この場合、研究者は「言語的資料」の意味内容を了解する主体として、いわば「官能検査」または「官能評価 sensory evaluation」(様々な事柄を人間の感覚・知覚・認知能力を用いて把握する検査)の「検査者・評定者」といった立場にあります。その際、カード化された記述について、一対のカードが「意味的に類似しているか否か」といった「関連性評定」に際して、個々の「検査者」の評定には当然のような個人差がつきまとうため、そうしたズレを理由として「そうした評定に基づく研究は非科学的」といった誤解が横行しているようです。

しかし、複数評定者間での評定結果の一致度あるいは相違の程度は、統計学的な手法によって厳密に把握することができます。たとえば、二つのチェックリストの一致度を示すkappa係数は一致・不一致についてのχ検定といった手法ですし、一致・不一致の度合いを単純にχ検定あるいは正確確率検定を行うことも可能です。評定者が複数いた場合には、複数の評定値に対してピアソン相関係数あるいはケンドールやスピアマンの順位相関係数を用いたり、信頼性指標としての級内相関係数やクロンバッハのα係数などを用いて、複数評定者間の一致・不一致の度合いを厳密に把握することができます。複数の評定の間に一定程度の「一致」が確認されるならば、「同じような判断」と認定することにより、研究を先へと進めていくことが可能です。

ある研究テーマについて、そうしたテーマを専門的に扱う複数の研究者によれば、研究面・実践面での専門的能力に基づいて行われる「二つのカードの間の類似度の評定」および「関連性評定」は、結果的に極めて似たものになることはよく知られている事実です。複数評定者の間で評定が分かれるようなカード群がある一方で、評定にほとんど差が生じないカード群も少なくないことから、複数評定者の評定に基づく質的研究は、数量的な妥当性を示すことのできる「科学的研究」の位置づけにあるわけです。

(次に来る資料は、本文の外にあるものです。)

(* ===== verification/Huffman.v ===== *)
(** * The Huffman tree: construction by a cursor walk, and decoding

    Models [components/include/huffman.h] ([HuffmanNode], [AddNode],
    [HuffmanTree::FromSequence]) and [DecodeByte] of
    [jpeg-decoder/src/decoder.cpp].

    A [HuffmanNode*] is a [tree], with [Nil] for [nullptr].  The parent
    pointers are only used to move the cursor [current] up, so the cursor
    is a zipper: the focused node and the frames of its ancestors,
    innermost first.  Plugging the focus back into its frames ([zip])
    gives the tree that [root] owns. *)

From Stdlib Require Import String ZArith Bool List Lia.
From S2P Require Import Prelude Bytes BitStream.
Import ListNotations.
Open Scope Z_scope.
Open Scope jpeg_scope.

(** ** Nodes and the cursor *)

(** [HuffmanNode]: [left], [right], [value], [level]. *)
Inductive tree : Type :=
| Nil
| Node (left right : tree) (value : option Z) (level : nat).

(** The node a cursor came from: [InLeft r v lvl] when the cursor is the
    left child of a node with right child [r], value [v] and level
    [lvl]; [InRight] symmetrically. *)
Inductive frame : Type :=
| InLeft (right : tree) (value : option Z) (level : nat)
| InRight (left : tree) (value : option Z) (level : nat).

Definition cursor : Type := (tree * list frame)%type.

Definition plug (t : tree) (fr : frame) : tree :=
  match fr with
  | InLeft r v lvl => Node t r v lvl
  | InRight l v lvl => Node l t v lvl
  end.

Fixpoint zip_up (t : tree) (ctx : list frame) : tree :=
  match ctx with
  | [] => t
  | fr :: ctx' => zip_up (plug t fr) ctx'
  end.

Definition zip (c : cursor) : tree := zip_up (fst c) (snd c).

(** [current = current->parent]. *)
Definition parent (c : cursor) : result cursor :=
  match snd c with
  | [] => Err (Undefined NullDereference)
  | fr :: ctx => Ok (plug (fst c) fr, ctx)
  end.

Definition new_node (level : nat) : tree := Node Nil Nil None level.

(** The loop of [HuffmanNode::AddNode]: while the level differs, create
    the left child, else the right child, else go up.  Going up from the
    root makes [current] null, and the loop condition then reads
    [current->level]: undefined behaviour (the [nullptr] test inside the
    loop comes too late to catch it). *)
Fixpoint add_loop (fuel : nat) (new_value : Z) (new_level : nat) (c : cursor) : result cursor :=
  match fst c with
  | Nil => Err (Undefined NullDereference)
  | Node l r v lvl =>
      if Nat.eqb new_level lvl then Ok (Node l r (Some new_value) lvl, snd c)
      else match fuel with
           | O => Err OutOfFuel
           | S fuel' =>
               match l, r with
               | Nil, _ => add_loop fuel' new_value new_level
                             (new_node (S lvl), InLeft r v lvl :: snd c)
               | _, Nil => add_loop fuel' new_value new_level
                             (new_node (S lvl), InRight l v lvl :: snd c)
               | _, _ =>
                   match snd c with
                   | [] => Err (Undefined NullDereference)
                   | fr :: ctx => add_loop fuel' new_value new_level (plug (fst c) fr, ctx)
                   end
               end
           end
  end.

(** [HuffmanNode::AddNode]: the walk climbs at most to the root and then
    descends at most to [new_level], which the fuel covers. *)
Definition AddNode (c : cursor) (new_value : Z) (new_level : nat) : result cursor :=
  add_loop (List.length (snd c) + new_level + 1) new_value new_level c.

(** [HuffmanTree]: the [root] it owns ([Nil] for a null [root]). *)
Record huffman_tree : Type := mk_huffman_tree { root : tree }.

(** The inner loop of [FromSequence]: [card] symbols of one level; each
    is added from [current], and [current] moves to the new leaf's parent.
    [*value_it] past the end of [values] is undefined. *)
Fixpoint insert_level (card : nat) (level : nat) (c : cursor) (values : list Z)
  : result (cursor * list Z) :=
  match card with
  | O => Ok (c, values)
  | S card' =>
      match values with
      | [] => Err (Undefined OutOfBoundsAccess)
      | v :: vs =>
          let? inserted := AddNode c v level in
          let? c' := parent inserted in
          insert_level card' level c' vs
      end
  end.

(** The outer loop, over [per_level[level_idx]] for levels [1 .. 16]. *)
Fixpoint from_levels (per_level : list Z) (level_idx : nat) (c : cursor) (values : list Z)
  : result (cursor * list Z) :=
  match per_level with
  | [] => Ok (c, values)
  | card :: rest =>
      let? (c', values') := insert_level (Z.to_nat card) (S level_idx) c values in
      from_levels rest (S level_idx) c' values'
  end.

その一方、複数評定者によらない質的研究の場合、一人の研究者による「評定」は上に示したような方法をとれないことから、評定結果の安定性が問題となる可能性は残ります。しかし、そのような研究であっても、カード化された言語的資料について「カード布置」として提示される「要約」を「一つの資料」として提起すること自体には問題はありません。また、そうした「要約」に基づいて、テーマに関する一つの理解を「仮説」として提起すること自体にも問題はありません。つまり、質的研究というものをさしあたり「仮説を提起することを目下の目標とする」研究として位置づけておきさえすれば、研究設計上の問題は特に見あたらないものです。なお、統計的数量的アプローチとは、仮説を統計的数量的に証明しようとするものであって、検討対象となっている仮説そのものの妥当性をあらかじめ数量的に提示しているわけではありませんので、この点では質的アプローチと同じ状況といえます。そして、質的アプローチにより提起された「仮説」は、その後、そうした「仮説」の妥当性を検討するための統計的数量的な研究を生み出す母体となることが可能です。(6/18,2008追記)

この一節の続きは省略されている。